#### Input for this task
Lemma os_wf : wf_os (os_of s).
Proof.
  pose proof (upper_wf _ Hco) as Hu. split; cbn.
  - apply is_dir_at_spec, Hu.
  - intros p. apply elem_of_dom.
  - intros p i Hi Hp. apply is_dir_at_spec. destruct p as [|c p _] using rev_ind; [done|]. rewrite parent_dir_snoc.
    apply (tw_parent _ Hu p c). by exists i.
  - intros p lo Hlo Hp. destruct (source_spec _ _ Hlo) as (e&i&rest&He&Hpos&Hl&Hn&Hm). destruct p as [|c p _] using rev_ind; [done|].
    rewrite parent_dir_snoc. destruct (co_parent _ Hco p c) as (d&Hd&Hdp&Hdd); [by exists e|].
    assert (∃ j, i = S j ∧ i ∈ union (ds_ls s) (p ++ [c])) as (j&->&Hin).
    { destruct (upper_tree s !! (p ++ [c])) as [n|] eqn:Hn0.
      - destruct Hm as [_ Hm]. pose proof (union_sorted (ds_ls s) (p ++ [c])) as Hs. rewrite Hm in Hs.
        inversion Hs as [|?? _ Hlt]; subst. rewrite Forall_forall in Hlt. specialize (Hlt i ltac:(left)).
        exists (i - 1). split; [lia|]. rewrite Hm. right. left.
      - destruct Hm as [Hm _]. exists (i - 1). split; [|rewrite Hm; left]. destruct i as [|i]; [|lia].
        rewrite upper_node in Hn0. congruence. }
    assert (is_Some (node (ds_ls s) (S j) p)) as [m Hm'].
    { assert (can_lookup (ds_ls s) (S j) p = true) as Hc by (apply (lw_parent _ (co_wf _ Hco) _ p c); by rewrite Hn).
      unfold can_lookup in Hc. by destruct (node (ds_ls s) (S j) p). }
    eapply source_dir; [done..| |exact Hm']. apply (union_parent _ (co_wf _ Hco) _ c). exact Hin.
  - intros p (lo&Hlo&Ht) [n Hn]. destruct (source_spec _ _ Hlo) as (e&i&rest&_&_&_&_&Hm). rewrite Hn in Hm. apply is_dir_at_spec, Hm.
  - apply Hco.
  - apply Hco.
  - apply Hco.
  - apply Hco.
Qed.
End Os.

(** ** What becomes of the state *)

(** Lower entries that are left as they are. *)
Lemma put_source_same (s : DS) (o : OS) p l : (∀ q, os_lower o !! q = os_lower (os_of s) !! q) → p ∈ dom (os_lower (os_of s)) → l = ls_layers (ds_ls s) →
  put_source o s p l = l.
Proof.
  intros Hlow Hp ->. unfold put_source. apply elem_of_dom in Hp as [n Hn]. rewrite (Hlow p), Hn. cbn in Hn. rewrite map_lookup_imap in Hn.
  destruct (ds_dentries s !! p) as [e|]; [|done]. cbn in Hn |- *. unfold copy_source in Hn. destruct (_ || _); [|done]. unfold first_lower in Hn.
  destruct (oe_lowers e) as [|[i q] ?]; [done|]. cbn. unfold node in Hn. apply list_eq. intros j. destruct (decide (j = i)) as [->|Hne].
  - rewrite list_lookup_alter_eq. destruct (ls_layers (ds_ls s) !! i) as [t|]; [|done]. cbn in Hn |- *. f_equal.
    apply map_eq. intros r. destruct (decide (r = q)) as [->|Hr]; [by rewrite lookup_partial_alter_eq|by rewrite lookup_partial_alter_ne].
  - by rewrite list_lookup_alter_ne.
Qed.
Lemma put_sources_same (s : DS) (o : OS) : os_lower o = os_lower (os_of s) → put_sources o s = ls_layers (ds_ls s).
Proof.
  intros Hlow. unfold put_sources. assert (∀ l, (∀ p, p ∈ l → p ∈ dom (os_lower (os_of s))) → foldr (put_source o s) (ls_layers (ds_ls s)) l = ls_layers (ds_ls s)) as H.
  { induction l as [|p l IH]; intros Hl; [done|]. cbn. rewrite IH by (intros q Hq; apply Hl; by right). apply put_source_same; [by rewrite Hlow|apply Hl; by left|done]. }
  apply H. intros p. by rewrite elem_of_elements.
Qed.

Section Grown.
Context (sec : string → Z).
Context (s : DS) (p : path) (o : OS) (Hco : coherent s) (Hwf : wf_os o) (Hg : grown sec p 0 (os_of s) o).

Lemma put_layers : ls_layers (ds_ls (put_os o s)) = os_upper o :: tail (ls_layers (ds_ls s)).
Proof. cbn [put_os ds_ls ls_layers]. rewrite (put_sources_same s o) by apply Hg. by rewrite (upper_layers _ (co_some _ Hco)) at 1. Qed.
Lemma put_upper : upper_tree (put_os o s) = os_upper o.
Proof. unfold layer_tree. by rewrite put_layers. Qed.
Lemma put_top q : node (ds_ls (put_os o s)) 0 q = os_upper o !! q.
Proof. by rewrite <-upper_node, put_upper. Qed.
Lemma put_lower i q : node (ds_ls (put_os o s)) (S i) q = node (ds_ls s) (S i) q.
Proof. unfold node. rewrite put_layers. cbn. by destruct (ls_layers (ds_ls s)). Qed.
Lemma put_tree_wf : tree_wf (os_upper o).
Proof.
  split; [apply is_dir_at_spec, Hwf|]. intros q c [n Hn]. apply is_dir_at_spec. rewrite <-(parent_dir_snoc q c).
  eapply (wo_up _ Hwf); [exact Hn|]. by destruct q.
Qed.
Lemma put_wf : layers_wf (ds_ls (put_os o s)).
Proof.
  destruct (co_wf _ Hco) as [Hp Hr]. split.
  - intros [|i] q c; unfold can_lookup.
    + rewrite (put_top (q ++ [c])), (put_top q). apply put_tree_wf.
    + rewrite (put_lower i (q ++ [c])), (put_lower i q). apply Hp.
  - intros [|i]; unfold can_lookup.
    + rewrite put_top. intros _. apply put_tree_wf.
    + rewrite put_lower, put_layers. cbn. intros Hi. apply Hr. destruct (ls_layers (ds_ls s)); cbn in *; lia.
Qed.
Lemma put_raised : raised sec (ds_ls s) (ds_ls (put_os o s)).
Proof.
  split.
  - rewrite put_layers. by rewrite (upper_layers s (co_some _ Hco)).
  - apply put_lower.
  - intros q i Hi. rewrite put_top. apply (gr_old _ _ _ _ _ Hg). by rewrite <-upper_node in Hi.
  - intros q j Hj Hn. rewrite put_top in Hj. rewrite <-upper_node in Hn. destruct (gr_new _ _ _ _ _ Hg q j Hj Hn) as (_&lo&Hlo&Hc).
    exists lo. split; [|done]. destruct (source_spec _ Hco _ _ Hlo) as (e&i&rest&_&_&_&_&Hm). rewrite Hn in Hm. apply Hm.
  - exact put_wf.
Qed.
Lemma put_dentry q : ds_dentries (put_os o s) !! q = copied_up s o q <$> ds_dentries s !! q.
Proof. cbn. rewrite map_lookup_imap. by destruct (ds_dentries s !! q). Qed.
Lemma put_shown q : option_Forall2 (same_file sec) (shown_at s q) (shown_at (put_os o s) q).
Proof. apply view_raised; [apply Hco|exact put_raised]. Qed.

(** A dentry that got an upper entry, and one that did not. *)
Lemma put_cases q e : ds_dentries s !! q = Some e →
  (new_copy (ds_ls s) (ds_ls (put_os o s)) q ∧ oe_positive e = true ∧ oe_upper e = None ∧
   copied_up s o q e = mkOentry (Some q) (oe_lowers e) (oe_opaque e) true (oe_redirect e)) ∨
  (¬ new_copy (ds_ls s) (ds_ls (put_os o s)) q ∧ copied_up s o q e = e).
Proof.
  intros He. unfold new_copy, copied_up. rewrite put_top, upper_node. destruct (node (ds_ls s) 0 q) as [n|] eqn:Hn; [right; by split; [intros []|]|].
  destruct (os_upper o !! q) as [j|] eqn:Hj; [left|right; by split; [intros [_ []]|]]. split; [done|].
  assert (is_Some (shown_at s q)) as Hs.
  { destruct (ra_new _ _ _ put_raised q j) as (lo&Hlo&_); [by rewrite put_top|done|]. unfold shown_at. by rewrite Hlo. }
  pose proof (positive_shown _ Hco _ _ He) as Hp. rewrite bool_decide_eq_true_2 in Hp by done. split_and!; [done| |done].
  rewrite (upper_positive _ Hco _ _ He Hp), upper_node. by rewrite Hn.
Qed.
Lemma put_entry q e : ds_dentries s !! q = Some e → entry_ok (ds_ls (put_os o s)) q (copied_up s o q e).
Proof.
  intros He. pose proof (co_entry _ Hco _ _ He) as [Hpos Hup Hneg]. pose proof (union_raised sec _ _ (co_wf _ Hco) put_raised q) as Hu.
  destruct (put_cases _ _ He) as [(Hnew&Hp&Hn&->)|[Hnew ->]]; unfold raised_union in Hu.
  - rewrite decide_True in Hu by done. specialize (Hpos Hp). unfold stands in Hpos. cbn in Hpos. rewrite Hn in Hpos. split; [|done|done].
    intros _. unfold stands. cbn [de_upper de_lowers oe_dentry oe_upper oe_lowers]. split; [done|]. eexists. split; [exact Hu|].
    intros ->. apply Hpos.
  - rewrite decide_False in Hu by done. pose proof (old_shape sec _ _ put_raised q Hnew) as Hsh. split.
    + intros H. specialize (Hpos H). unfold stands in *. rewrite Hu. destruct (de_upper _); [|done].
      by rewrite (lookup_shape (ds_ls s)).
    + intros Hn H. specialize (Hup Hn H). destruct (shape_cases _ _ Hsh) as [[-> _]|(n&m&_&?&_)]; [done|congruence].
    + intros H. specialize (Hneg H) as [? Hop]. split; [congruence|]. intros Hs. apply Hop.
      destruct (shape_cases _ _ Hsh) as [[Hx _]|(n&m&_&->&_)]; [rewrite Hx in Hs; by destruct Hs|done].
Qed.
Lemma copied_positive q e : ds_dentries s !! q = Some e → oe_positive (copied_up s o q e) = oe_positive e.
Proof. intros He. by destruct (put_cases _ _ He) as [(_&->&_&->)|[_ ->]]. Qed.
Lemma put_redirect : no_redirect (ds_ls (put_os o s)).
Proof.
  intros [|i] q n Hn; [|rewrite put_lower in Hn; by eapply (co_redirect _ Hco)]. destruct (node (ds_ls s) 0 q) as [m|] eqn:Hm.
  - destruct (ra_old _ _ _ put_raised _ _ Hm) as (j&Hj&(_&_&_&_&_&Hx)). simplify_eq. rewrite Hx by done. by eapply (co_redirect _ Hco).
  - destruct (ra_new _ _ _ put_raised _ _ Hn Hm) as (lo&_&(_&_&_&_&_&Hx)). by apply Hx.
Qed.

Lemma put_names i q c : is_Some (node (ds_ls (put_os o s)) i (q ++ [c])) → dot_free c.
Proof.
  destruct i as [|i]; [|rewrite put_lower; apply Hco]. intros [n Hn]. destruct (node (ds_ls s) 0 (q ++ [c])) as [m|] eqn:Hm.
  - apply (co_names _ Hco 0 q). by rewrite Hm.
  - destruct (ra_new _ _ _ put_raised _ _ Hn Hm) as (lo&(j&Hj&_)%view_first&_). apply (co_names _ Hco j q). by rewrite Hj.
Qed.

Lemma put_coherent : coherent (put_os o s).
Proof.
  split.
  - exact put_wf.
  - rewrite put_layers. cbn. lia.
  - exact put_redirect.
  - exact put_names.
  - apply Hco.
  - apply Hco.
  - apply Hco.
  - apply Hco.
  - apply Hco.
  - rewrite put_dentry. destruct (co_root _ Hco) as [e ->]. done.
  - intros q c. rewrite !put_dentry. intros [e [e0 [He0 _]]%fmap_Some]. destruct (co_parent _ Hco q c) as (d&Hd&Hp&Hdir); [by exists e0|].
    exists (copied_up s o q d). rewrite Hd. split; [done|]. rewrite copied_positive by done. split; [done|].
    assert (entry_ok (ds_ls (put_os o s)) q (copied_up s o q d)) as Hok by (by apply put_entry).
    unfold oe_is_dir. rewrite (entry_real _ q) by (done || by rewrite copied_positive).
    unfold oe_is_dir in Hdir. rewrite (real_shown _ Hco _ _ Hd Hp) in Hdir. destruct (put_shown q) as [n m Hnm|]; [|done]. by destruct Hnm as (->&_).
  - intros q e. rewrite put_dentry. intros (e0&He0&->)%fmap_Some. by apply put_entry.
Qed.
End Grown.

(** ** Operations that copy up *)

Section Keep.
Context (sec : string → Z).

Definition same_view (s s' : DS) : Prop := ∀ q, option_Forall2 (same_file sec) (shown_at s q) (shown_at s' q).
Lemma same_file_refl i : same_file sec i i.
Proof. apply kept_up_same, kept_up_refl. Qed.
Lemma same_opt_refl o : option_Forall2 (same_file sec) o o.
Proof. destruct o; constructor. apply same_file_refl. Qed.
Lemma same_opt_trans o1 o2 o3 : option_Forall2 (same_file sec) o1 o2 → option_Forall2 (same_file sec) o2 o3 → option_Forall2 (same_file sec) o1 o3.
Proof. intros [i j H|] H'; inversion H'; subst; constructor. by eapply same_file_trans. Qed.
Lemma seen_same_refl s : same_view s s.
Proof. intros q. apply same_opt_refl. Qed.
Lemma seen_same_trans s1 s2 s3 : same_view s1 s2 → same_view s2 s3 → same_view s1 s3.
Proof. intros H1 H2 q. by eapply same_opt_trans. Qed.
########
## Exercise brief
Reproduce every line in the records above that contains the word "Hlow".

## Completed task
  intros Hlow Hp ->. unfold put_source. apply elem_of_dom in Hp as [n Hn]. rewrite (Hlow p), Hn. cbn in Hn. rewrite map_lookup_imap in Hn.
  intros Hlow. unfold put_sources. assert (∀ l, (∀ p, p ∈ l → p ∈ dom (os_lower (os_of s))) → foldr (put_source o s) (ls_layers (ds_ls s)) l = ls_layers (ds_ls s)) as H.
  { induction l as [|p l IH]; intros Hl; [done|]. cbn. rewrite IH by (intros q Hq; apply Hl; by right). apply put_source_same; [by rewrite Hlow|apply Hl; by left|done]. }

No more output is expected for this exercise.